An in terrorem clause, also referred to as a “no-contest” is a clause in a will that states that if a beneficiary challenges a provision in the will or the entire will, that beneficiary’s bequest will be void. The purpose of an in terrorem clause is to prevent a will contest. While will contests are often well founded, they are also often unfounded. Because they are time-consuming and costly, testators sometimes include in terrorem clauses because they anticipate that a disgruntled beneficiary will contest the will and wants to discourage him or her from doing so.
In Sochurek v. Ammirato, the decedent was survived by his wife and his two daughters from a previous marriage. He named his wife the executor. The will gave the wife a life interest in a business that he co-owned, and that upon the death of the wife, the daughters would inherit his interest in the business. The will also gave the wife the authority to run, manage, or sell his interest in the business as she saw fit.

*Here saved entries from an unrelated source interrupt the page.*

(** * The task / done resource model of the FastAPI example

    Shallow embedding of [api/routers/done.py] (the two handlers
    [mark_task_as_done] and [unmark_task_as_done]) together with the
    persistence layer they await.  The handlers are written as trees of
    awaited persistence calls, exactly one node per [await] of the source,
    and are run against a store made of the two tables [tasks] and [done]. *)

From Stdlib Require Import ZArith List String Bool Lia DecimalString DecimalPos DecimalZ.
Import ListNotations.
Open Scope string_scope.
Open Scope list_scope.
Open Scope Z_scope.

(** ** Data model *)

(** A row of the table [tasks(id PK, title)]. *)
Record Task : Type := mkTask { id : Z; title : string }.

(** A row of the table [done(task_id, own id)].  [rowid] is the identity of
    the persisted record, [task_id] the task it marks. *)
Record Done : Type := mkDone { rowid : Z; task_id : Z }.

(** The task representation sent to clients: [{id, title, done}]. *)
Record TaskView : Type := mkTaskView { view_id : Z; view_title : string; view_done : bool }.

(** The persistence store shared by all requests. *)
Record Store : Type := mkStore { tasks : list Task; dones : list Done }.

Definition empty_db : Store := mkStore [] [].

(** The values the Python variable [done] of the handlers can hold: the
    annotation [task_model.Done] is not enforced at run time, and the source
    tests the value against [None] and against [int]. *)
Inductive pyval : Type :=
| PyNone
| PyInt (n : Z)
| PyDone (d : Done).

(** [done is not None] *)
Definition is_not_None (v : pyval) : bool :=
  match v with PyNone => false | _ => true end.

(** [fastapi.HTTPException(status_code=..., detail=...)] *)
Record HTTPException : Type := mkHTTPException { status_code : Z; detail : string }.

(** [str(n)] for a Python int, as used by the f-string of the source. *)
Definition str (n : Z) : string := NilZero.string_of_int (Z.to_int n).

(** ** Awaited persistence calls *)

(** One constructor per function of [api.cruds] a handler awaits; the index
    is the type of the awaited result. *)
Inductive CrudOp : Type -> Type :=
| GetDone (task_id : Z) : CrudOp pyval
| CreateDone (task_id : Z) : CrudOp Done
| DeleteDone (original : Done) : CrudOp unit
| GetTask (task_id : Z) : CrudOp (option Task)
| CreateTask (title : string) : CrudOp Task
| UpdateTask (new_title : string) (original : Task) : CrudOp Task
| GetTasksWithDone : CrudOp (list TaskView).

(** A handler body: it returns, raises an [HTTPException], or awaits a
    persistence call and continues with its result. *)
Inductive Handler (A : Type) : Type :=
| Return (a : A)
| Raise (e : HTTPException)
| Await {X : Type} (op : CrudOp X) (k : X -> Handler A).

Arguments Return {A} a.
Arguments Raise {A} e.
Arguments Await {A X} op k.

Notation "x <- 'await' op ;; k" := (Await op (fun x => k))
  (at level 61, op at next level, right associativity).

(** ** The handlers of [api/routers/done.py] *)

Module done_router.

(** [@router.put("/tasks/{task_id}/done")] *)
Definition mark_task_as_done (task_id : Z) : Handler Done :=
  done <- await (GetDone task_id) ;;
  if is_not_None done
  then Raise (mkHTTPException 400 "Done already exists")
  else
    created <- await (CreateDone task_id) ;;
    Return created.

(** [@router.delete("/tasks/{task_id}/done")] *)
Definition unmark_task_as_done (task_id : Z) : Handler unit :=
  done <- await (GetDone task_id) ;;
  match done with
  | PyInt n => Raise (mkHTTPException 404 ("unchi~^" ++ str n)%string)
  | PyNone => Raise (mkHTTPException 404 "Done not found")
  | PyDone original =>
      r <- await (DeleteDone original) ;;
      Return r
  end.

End done_router.

(** ** The persistence layer *)

(** The id the store assigns to a new row: one more than the largest id in
    use, [1] in an empty table. *)
Definition fresh_id (used : list Z) : Z := 1 + fold_right Z.max 0 used.

Module done_crud.
(** C10. An [attack] whose target is absent, or whose target or actor names
    no entity of the battle, resolves to nothing: the player's action leaves
    the context as it was (no entity changes, nothing is pushed after the
    opening [TURN_START], no die is rolled). The call still returns and
    still runs its closing block on that unchanged context. If the battle
    is already decided, the call only reports the end: the round is not
    counted, no enemy acts and no status decays. Otherwise the turn cycle
    proceeds: the living enemies take their turns in roster order (their
    attacks on the player resolving when the player's id is not the empty
    string), the round goes up by one, every status has its duration lowered
    by one and is dropped when it does not outlast this, and the end check
    runs. *)
Theorem unresolved_attack_cycle (battles : gmap string CombatState) (cid : string)
    (intent : ActionIntent) (snap : option Snapshot) (roll : option AttackRoll)
    (n0 : nat) (s0 : CombatState) :
  battles !! cid = Some s0 ->
  action intent = attack ->
  (truthy (target intent) = None
   \/ List.find (has_id (actor intent)) (entities s0) = None
   \/ (exists t, truthy (target intent) = Some t
                 /\ List.find (has_id t) (entities s0) = None)) ->
  let c0 := {| state := applySnapshot snap s0; events := [TURN_START (actor intent)];
               drawn := n0 |} in
  dispatch rnd intent roll c0 = c0
  /\ performs rnd intent roll c0 c0
  /\ exists (s' : CombatState) (all : list CombatEvent) (n' : nat),
       resolveAction rnd battles cid intent snap roll n0 =
         Returned (<[cid := s']> battles, (s', all), n')
       /\ s' = appendLog (state (turnCycle rnd c0)) all
       /\ all = events (turnCycle rnd c0)
       /\ (forall r, verdict (entities (applySnapshot snap s0)) = Some r ->
            all = [TURN_START (actor intent); COMBAT_ENDED r]
            /\ entities s' = entities (applySnapshot snap s0)
            /\ round s' = round s0
            /\ phase s' = ended
            /\ n' = n0)
       /\ (verdict (entities (applySnapshot snap s0)) = None ->
            exists hero : CombatEntity,
              let foes := livingEnemies (entities (applySnapshot snap s0)) in
              let c2 := enemyPhase rnd (ent_id hero) foes c0 in
              let final := map aged (entities (state c2)) in
              let removed := flat_map notices (entities (state c2)) in
              let ending :=
                match verdict final with Some r => [COMBAT_ENDED r] | None => [] end in
              List.find is_player (entities (applySnapshot snap s0)) = Some hero
              /\ all = events c2 ++ [TURN_START (ent_id hero)] ++ removed ++ ending
              /\ s' = nextRound s0 final all
              /\ n' = drawn c2
              /\ (exists attacks,
                    events c2 = TURN_START (actor intent) :: attacks
                    /\ (ent_id hero <> "" ->
                        enemy_phase_trace (ent_id hero) (map ent_id foes) attacks)
                    /\ (ent_id hero = "" ->
                        attacks = map TURN_START (map ent_id foes)
                        /\ entities (state c2) = entities (applySnapshot snap s0)
                        /\ drawn c2 = n0))
              /\ Forall2 same_but_hp (entities (applySnapshot snap s0))
                   (entities (state c2))
              /\ (player_named (entities s0) -> ent_id hero <> "")).
Proof.
  intros Hb Hact Hbad c0.
  destruct (applySnapshot_frame snap s0) as (e1 & Hs1 & Hids & _).
  assert (Hnoop : dispatch rnd intent roll c0 = c0).
  { unfold dispatch. rewrite Hact. apply resolveAttack_unresolved.
    destruct Hbad as [H|[H|(t & Ht & H)]]; [now left | right; left | right; right].
    - simpl. rewrite Hs1. simpl.
      eapply find_has_id_ids; [|exact H]. now rewrite Hids.
    - exists t. split; [exact Ht|]. simpl. rewrite Hs1. simpl.
      eapply find_has_id_ids; [|exact H]. now rewrite Hids. }
  split; [exact Hnoop|].
  split; [rewrite <- Hnoop at 2; apply dispatch_performs|].
  pose proof (resolveAction_stages battles cid intent snap roll n0 s0 Hb) as Hres.
  cbv zeta in Hres. fold c0 in Hres. rewrite Hnoop in Hres.
  eexists _, _, _.
  split; [exact Hres|].
  split; [reflexivity|]. split; [reflexivity|]. split.
  - intros r Hv. rewrite (turnCycle_ended rnd c0 r Hv). simpl. rewrite Hs1. auto.
  - intros Hv.
    pose proof (resolveAction_round battles cid intent snap roll n0 s0 Hb) as Hround.
    cbv zeta in Hround. fold c0 in Hround. rewrite Hnoop in Hround.
    destruct (Hround Hv) as (hero & Hhero & Hcall & _ & Hattacks & Hs & _ & Hnamed).
    rewrite Hres in Hcall. apply Returned_inj in Hcall.
    pose proof (f_equal (fun r => fst (snd (fst r))) Hcall) as Hstate.
    pose proof (f_equal (fun r => snd (snd (fst r))) Hcall) as Hall.
    pose proof (f_equal snd Hcall) as Hn. cbv beta in Hstate, Hall, Hn.
    cbn [fst snd] in Hstate, Hall, Hn.
    exists hero. cbv zeta.
    split; [exact Hhero|]. split; [exact Hall|].
    split; [etransitivity; [exact Hstate|]; f_equal; symmetry; exact Hall|].
    split; [exact Hn|].
    split; [exact Hattacks|]. split; [exact Hs | exact Hnamed].
Qed.

End ActionFacts.

(** [resolveAction] leaves a battle in order as it found it. *)
Lemma resolveAction_order (rnd : nat -> Unit01) (battles : gmap string CombatState)
    (cid : string) (intent : ActionIntent) (snap : option Snapshot)
    (roll : option AttackRoll) (n0 : nat) (s0 : CombatState) :
  battles !! cid = Some s0 ->
  in_order s0 ->
  exists s' evs n',
    resolveAction rnd battles cid intent snap roll n0 =
      Returned (<[cid := s']> battles, (s', evs), n')
    /\ in_order s'.
Proof.
  intros Hb (Hkeys & Hnamed).
  destruct (resolveAction_distinct rnd battles cid intent snap roll n0 s0 Hb Hkeys)
    as (s' & evs & n' & Hres & Hd).
  exists s', evs, n'. split; [exact Hres|]. split; [exact Hd|].
  rewrite (resolveAction_stages rnd battles cid intent snap roll n0 s0 Hb) in Hres.
  cbv zeta in Hres. apply Returned_inj in Hres.
  pose proof (f_equal (fun r => fst (snd (fst r))) Hres) as Hs'. cbn [fst snd] in Hs'.
  intros hero' Hhero'. rewrite <- Hs' in Hhero'. simpl in Hhero'.
  apply (find_player_cast (entities s0)) in Hhero' as (hero & Hhero & <-);
    [now apply Hnamed|].
  rewrite turnCycle_cast, dispatch_cast. simpl. apply applySnapshot_cast.
Qed.



Lemma unresolved_attack_cycle_witness :
  let c0 := {| state := applySnapshot None (Sample.duel 20 [] 12); events := [TURN_START (actor (Sample.act attack "player" (Some "nobody")))];
               drawn := 0%nat |} in
  dispatch (Sample.dice [(15, 20); (4, 6)]) (Sample.act attack "player" (Some "nobody")) None c0 = c0
  /\ performs (Sample.dice [(15, 20); (4, 6)]) (Sample.act attack "player" (Some "nobody")) None c0 c0
  /\ exists (s' : CombatState) (all : list CombatEvent) (n' : nat),
       resolveAction (Sample.dice [(15, 20); (4, 6)]) (Sample.table (Sample.duel 20 [] 12)) "c" (Sample.act attack "player" (Some "nobody")) None None 0%nat =
         Returned (<["c" := s']> (Sample.table (Sample.duel 20 [] 12)), (s', all), n')
       /\ s' = appendLog (state (turnCycle (Sample.dice [(15, 20); (4, 6)]) c0)) all
       /\ all = events (turnCycle (Sample.dice [(15, 20); (4, 6)]) c0)
       /\ (forall r, verdict (entities (applySnapshot None (Sample.duel 20 [] 12))) = Some r ->
            all = [TURN_START (actor (Sample.act attack "player" (Some "nobody"))); COMBAT_ENDED r]
            /\ entities s' = entities (applySnapshot None (Sample.duel 20 [] 12))
            /\ round s' = round (Sample.duel 20 [] 12)
            /\ phase s' = ended
            /\ n' = 0%nat)
       /\ (verdict (entities (applySnapshot None (Sample.duel 20 [] 12))) = None ->
            exists hero : CombatEntity,
              let foes := livingEnemies (entities (applySnapshot None (Sample.duel 20 [] 12))) in
              let c2 := enemyPhase (Sample.dice [(15, 20); (4, 6)]) (ent_id hero) foes c0 in
              let final := map aged (entities (state c2)) in
              let removed := flat_map notices (entities (state c2)) in
              let ending :=
                match verdict final with Some r => [COMBAT_ENDED r] | None => [] end in
              List.find is_player (entities (applySnapshot None (Sample.duel 20 [] 12))) = Some hero
              /\ all = events c2 ++ [TURN_START (ent_id hero)] ++ removed ++ ending
              /\ s' = nextRound (Sample.duel 20 [] 12) final all
              /\ n' = drawn c2
              /\ (exists attacks,
                    events c2 = TURN_START (actor (Sample.act attack "player" (Some "nobody"))) :: attacks
                    /\ (ent_id hero <> "" ->
                        enemy_phase_trace (ent_id hero) (map ent_id foes) attacks)
                    /\ (ent_id hero = "" ->
                        attacks = map TURN_START (map ent_id foes)
                        /\ entities (state c2) = entities (applySnapshot None (Sample.duel 20 [] 12))
                        /\ drawn c2 = 0%nat))
              /\ Forall2 same_but_hp (entities (applySnapshot None (Sample.duel 20 [] 12)))
                   (entities (state c2))
              /\ (player_named (entities (Sample.duel 20 [] 12)) -> ent_id hero <> "")).
Proof.
  apply (unresolved_attack_cycle (Sample.dice [(15, 20); (4, 6)]) (Sample.table (Sample.duel 20 [] 12)) "c"
           (Sample.act attack "player" (Some "nobody")) None None 0%nat
           (Sample.duel 20 [] 12)).
  - reflexivity.
  - reflexivity.
  - right; right. exists "nobody". split; reflexivity.
Defined.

In the process of administering the decedent’s estate, the wife did decide to sell the business for $7.5 million. As remainder beneficiaries of the wife’s life estate, it was necessary for a determination to be made of what the daughters’ interests would be in the liquidated assets of the business. The wife entered into a standstill agreement with the daughters to hold the proceeds from the sales in a segregated bank account until a determination was made.
Apparently the daughters questioned the wife’s actions after they entered into the standstill agreement. It appears as if they were not satisfied with what was determined to be their portion of the proceeds of the sale of their father’s business, as they filed a claim against the wife to recover damages for breach of the standstill agreement, breach of fiduciary duty, and imposition of a constructive trust. Further, the daughters demanded an accounting of the assets of the business that was sold.
Believing that by suing her in her role as executor of the father’s estate, the wife felt that the daughters had violated the in terrorem. Pursuant to SCPA 1420, the wife commenced an action in the Surrogate’s Court to construct the terrorem clause. In her petition the wife argued that the husband’s will gave the wife the sole discretion to dispose of any of the assets of the estate, including the business. By suing her, she argued, the daughters interfered with her administration of the decedent’s estate and by doing so violated the in terrorem clause. The Surrogate’s Court agreed with the wife. It found that the daughters had violated the in terrorem clause of the will, and as a result forfeited their legacies under the will. The daughters appealed.
The Appellate Division looked at what the daughters were seeking to achieve by suing the wife. The daughters were questioning whether the wife breach her fiduciary duty as executor and as holder of the life estate in the decedent’s business. What the daughters did not do was challenge the will itself. There is no indication that they questioned the validity of the will, nor did they question the provisions of he will granting the wife discretion to dispose of estate assets in any way that she felt advisable in her capacity as executor. Finally, the court noted that by claiming that the wife violated the standstill agreement was not in any way challenging the will. Thus, the Appellate Division reversed the decision of the Surrogate’s Court and found that the daughters had not violated the in terrorem clause of their father’s will.